*** Opening Information supplied ***
(** A grammar that compiles is well formed: it defines every rule exactly once,
    the shared terminals included, and for each tool, in order, one call rule whose name
    literal is that tool's name and whose root alternative is at its place. *)
Lemma compiled_grammar_is_well_formed tools c :
  compile to_string tools = Ok c ->
  exists rules,
    gbnf c = flat (map print_rule (("root", join " | " (call_names tools)) :: rules)) +:+ nl +:+ flat (map print_rule PRELUDE) /\
    NoDup ((("root", join " | " (call_names tools)) :: rules) ++ PRELUDE).*1 /\
    names c = map ts_name tools /\
    forall n t, tools !! n = Some t ->
      ("call-" +:+ show_u (Z.of_nat n), call_body (ts_name t) ("args-" +:+ show_u (Z.of_nat n))) ∈ rules.
Proof.
  unfold compile. destruct tools as [|t0 tools0]; [done|]. set (tools := t0 :: tools0).
  destruct (add_tools to_string [] false 0 tools) as [[rules wide]|e] eqn:Ha; [|done]. intros [= <-].
  apply add_tools_heads in Ha as (HD & HO & _ & HC); [|lia|constructor|intros h Hh; by apply not_elem_of_nil in Hh].
  exists rules. split; [done|]. split; [|split; [done|exact HC]].
  assert (Hns : forall h, h ∈ rules.*1 -> h ∉ "root" :: PRELUDE.*1).
  { intros h (j & _ & Ho)%HO. by apply (of_tool_not_shared j). }
  cbn [app]. rewrite fmap_cons, fmap_app. apply NoDup_cons. split.
  - intros [H|H]%elem_of_app; [by apply Hns in H; set_solver|].
    unfold PRELUDE in H. simpl in H. set_solver.
  - apply NoDup_app. split; [done|]. split; [intros h Hh%Hns; set_solver|].
    unfold PRELUDE. simpl. repeat (apply NoDup_cons; split; [set_solver|]). constructor.
Qed.
End Tools.

(** ** Literals *)

Lemma replace_byte_cons c mark a s :
  replace (String c EmptyString) mark (String a s) =
    (if Ascii.eqb c a then mark else String a EmptyString) +:+ replace (String c EmptyString) mark s.
Proof.
  unfold replace, replace_hits. cbn [String.length replace_fuel strip_by]. change (id a) with a.
  destruct (Ascii.eqb c a); [by destruct s|]. by rewrite str_app_cons, str_app_nil.
Qed.

(** What a GBNF literal matches: a backslash takes the byte after it. *)
Fixpoint unescape (s : string) : option string :=
  match s with
  | EmptyString => Some EmptyString
  | String a s' =>
      if Ascii.eqb a bs then
        match s' with String b s'' => String b <$> unescape s'' | EmptyString => None end
      else String a <$> unescape s'
  end.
*** Closing Information supplied ***
* _Action item_:
The full listing is to be restated word for word.

* _Output_:
(** A grammar that compiles is well formed: it defines every rule exactly once,
    the shared terminals included, and for each tool, in order, one call rule whose name
    literal is that tool's name and whose root alternative is at its place. *)
Lemma compiled_grammar_is_well_formed tools c :
  compile to_string tools = Ok c ->
  exists rules,
    gbnf c = flat (map print_rule (("root", join " | " (call_names tools)) :: rules)) +:+ nl +:+ flat (map print_rule PRELUDE) /\
    NoDup ((("root", join " | " (call_names tools)) :: rules) ++ PRELUDE).*1 /\
    names c = map ts_name tools /\
    forall n t, tools !! n = Some t ->
      ("call-" +:+ show_u (Z.of_nat n), call_body (ts_name t) ("args-" +:+ show_u (Z.of_nat n))) ∈ rules.
Proof.
  unfold compile. destruct tools as [|t0 tools0]; [done|]. set (tools := t0 :: tools0).
  destruct (add_tools to_string [] false 0 tools) as [[rules wide]|e] eqn:Ha; [|done]. intros [= <-].
  apply add_tools_heads in Ha as (HD & HO & _ & HC); [|lia|constructor|intros h Hh; by apply not_elem_of_nil in Hh].
  exists rules. split; [done|]. split; [|split; [done|exact HC]].
  assert (Hns : forall h, h ∈ rules.*1 -> h ∉ "root" :: PRELUDE.*1).
  { intros h (j & _ & Ho)%HO. by apply (of_tool_not_shared j). }
  cbn [app]. rewrite fmap_cons, fmap_app. apply NoDup_cons. split.
  - intros [H|H]%elem_of_app; [by apply Hns in H; set_solver|].
    unfold PRELUDE in H. simpl in H. set_solver.
  - apply NoDup_app. split; [done|]. split; [intros h Hh%Hns; set_solver|].
    unfold PRELUDE. simpl. repeat (apply NoDup_cons; split; [set_solver|]). constructor.
Qed.
End Tools.

(** ** Literals *)

Lemma replace_byte_cons c mark a s :
  replace (String c EmptyString) mark (String a s) =
    (if Ascii.eqb c a then mark else String a EmptyString) +:+ replace (String c EmptyString) mark s.
Proof.
  unfold replace, replace_hits. cbn [String.length replace_fuel strip_by]. change (id a) with a.
  destruct (Ascii.eqb c a); [by destruct s|]. by rewrite str_app_cons, str_app_nil.
Qed.

(** What a GBNF literal matches: a backslash takes the byte after it. *)
Fixpoint unescape (s : string) : option string :=
  match s with
  | EmptyString => Some EmptyString
  | String a s' =>
      if Ascii.eqb a bs then
        match s' with String b s'' => String b <$> unescape s'' | EmptyString => None end
      else String a <$> unescape s'
  end.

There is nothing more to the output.